A complex memoir about mourning, mental illness, and shocking revelations.
In her debut, fueled with anger and grief, Waite recounts her husband’s sudden death from a heart attack at age 47; her stunned discovery of his secret past of infidelity, drug use, and credit card debt; and their marriage, which was roiled by the recurring symptoms of his bipolar disorder. Sean had struggled with manic episodes, depression, and OCD, but his symptoms, rather than appearing in long cycles, were "rapid-cycling," seeming more like unpredictable mood swings than an illness that required medical intervention. Without therapy and medication for Sean, she and their son were at the mercy of his volatile eruptions, which sometimes left her wondering if the marriage could last. Waite acknowledges the complexities of grieving when the relationship had been so rocky and after discovering that the husband she loved betrayed her with prostitutes, affairs, and an addiction to online pornography.
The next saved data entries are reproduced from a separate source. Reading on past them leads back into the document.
(** A request without [client_id], and one naming a session nobody opened. *)
Lemma client_id_rejected_witness :
  toolCallHandler integer_toString integer_toFixed4
                  ascii_toUpperCase id sample_config sample_server 5
    (JObj [("id", JStr "req-1"); ("tool_name", JStr "get-alerts")])
    no_alerts_network sample_server 6
  = [ HttpReply 400
        (JObj [ ("id", JStr "req-1");
                ("type", JStr "error");
                ("error_type", JStr "missing_client_id");
                ("message",
                  JStr "client_id is required in the request body for /tool_call.") ]) ]
  /\ toolCallHandler integer_toString integer_toFixed4
                     ascii_toUpperCase id sample_config sample_server 5
       (sample_request (JStr "client-0-nobody") (JStr "get-alerts") (JObj []))
       no_alerts_network sample_server 6
     = [ HttpReply 400
           (JObj [ ("id", JStr "req-1");
                   ("type", JStr "error");
                   ("error_type", JStr "invalid_client_id");
                   ("message",
                     JStr "No active SSE session found for client_id: client-0-nobody. Please connect to /sse first.") ]) ].
Proof.
  split.
  - exact (proj1 (proj2 (client_id_rejected integer_toString integer_toFixed4
                                            ascii_toUpperCase id sample_config sample_server 5
                           (JObj [("id", JStr "req-1"); ("tool_name", JStr "get-alerts")])
                           no_alerts_network sample_server 6 (or_introl eq_refl)))
             eq_refl eq_refl).
  - assert (Hunmapped : forall cid,
              get "client_id"
                (sample_request (JStr "client-0-nobody") (JStr "get-alerts") (JObj []))
              = JStr cid -> sessions_has cid sample_server = false).
    { intros cid [= <-]. reflexivity. }
    destruct (proj2 (proj2 (client_id_rejected
        integer_toString integer_toFixed4 ascii_toUpperCase id sample_config sample_server 5
                              (sample_request (JStr "client-0-nobody") (JStr "get-alerts")
                                 (JObj []))
                              no_alerts_network sample_server 6 (or_intror Hunmapped)))
                eq_refl eq_refl) as (printed & Hprinted & _ & Htrace).
    injection Hprinted as <-. exact Htrace.
Defined.

(** C7, as stated, fails on a request whose [client_id] is the empty
    string: the field is present and names no session, yet the reply says
    [missing_client_id]. *)
Lemma empty_client_id_is_reported_missing :
  let body := sample_request (JStr "") (JStr "get-alerts") (JObj [("state", JStr "CA")]) in
  get "client_id" body = JStr ""
  /\ sessions_has "" sample_server = false
  /\ reply_error_type
       (toolCallHandler integer_toString integer_toFixed4
                        ascii_toUpperCase id sample_config sample_server 5
          body no_alerts_network sample_server 6)
     <> JStr "invalid_client_id".
Proof. repeat split; try reflexivity. vm_compute. discriminate. Qed.

(** A request without [tool_name] on the sample session. *)
Lemma missing_tool_name_is_unknown_tool_witness :
  let payload :=
    error_payload (JStr "req-1") "unknown_tool" "Tool 'undefined' not found." in
  toolCallHandler integer_toString integer_toFixed4
                  ascii_toUpperCase id sample_config sample_server 5
    (JObj [("id", JStr "req-1"); ("parameters", JObj []);
           ("client_id", JStr sample_clientId)])
    no_alerts_network sample_server 6
  = [ write_action sample_server 7%nat
        (sse_frame "err-5" "mcp" (stringify_text integer_toString payload));
      HttpReply 400 payload ].
Proof.
  exact (proj1 (missing_tool_name_is_unknown_tool
      integer_toString integer_toFixed4 ascii_toUpperCase id sample_config sample_server 5
                  (JObj [("id", JStr "req-1"); ("parameters", JObj []);
                         ("client_id", JStr sample_clientId)])
                  no_alerts_network sample_server 6 sample_clientId 7%nat
                  eq_refl ltac:(discriminate) eq_refl eq_refl)).
Defined.

(** C5, as stated, fails on the sample session when its transport refuses
    writes: the write of the Event throws, and the token is still
    registered afterwards; and a request error followed by the close of the
    request runs the removal twice. *)
Lemma failed_push_keeps_session :
  let sent := sendSseMessage integer_toString sample_broken_server 5 sample_clientId
                "mcp" (JObj []) "msg" in
  snd sent = [ SseWriteThrew 7%nat (sse_frame "msg-5" "mcp" "{}") ]
  /\ activeSseClients (fst sent) !! sample_clientId = Some 7%nat
  /\ snd (run_channel_events sample_clientId [ReqError; ReqClose] sample_server) = 2%nat.
Proof. repeat split; reflexivity. Qed.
She sought help from a therapist and grief counselors, went to Camp Widow, met with a death doula and a psychic, and tried drum circling, art journaling, shamanic healing, yoga, and massage, all in an effort “to recalibrate to my new reality.” Grieving was complicated, as well, by recurrences of “unusual-seeming” encounters that convinced her that Sean was trying to contact her from the beyond: lightbulbs in her house burned out; in the library, suddenly feeling faint, she saw through blurred vision only one book, whose plot exactly mirrored her life at that moment. “I wasn’t the only member of the Waite clan whose television turned on by itself,” she admits, “nor the only one whose ‘normal life’ was interrupted by unexplainable phenomena.” Other mourners, she suggests, may find solace in the uncanny possibility of a “reciprocal nurturing relationship between the living and the dead.”
A candid, raw chronicle of bereavement.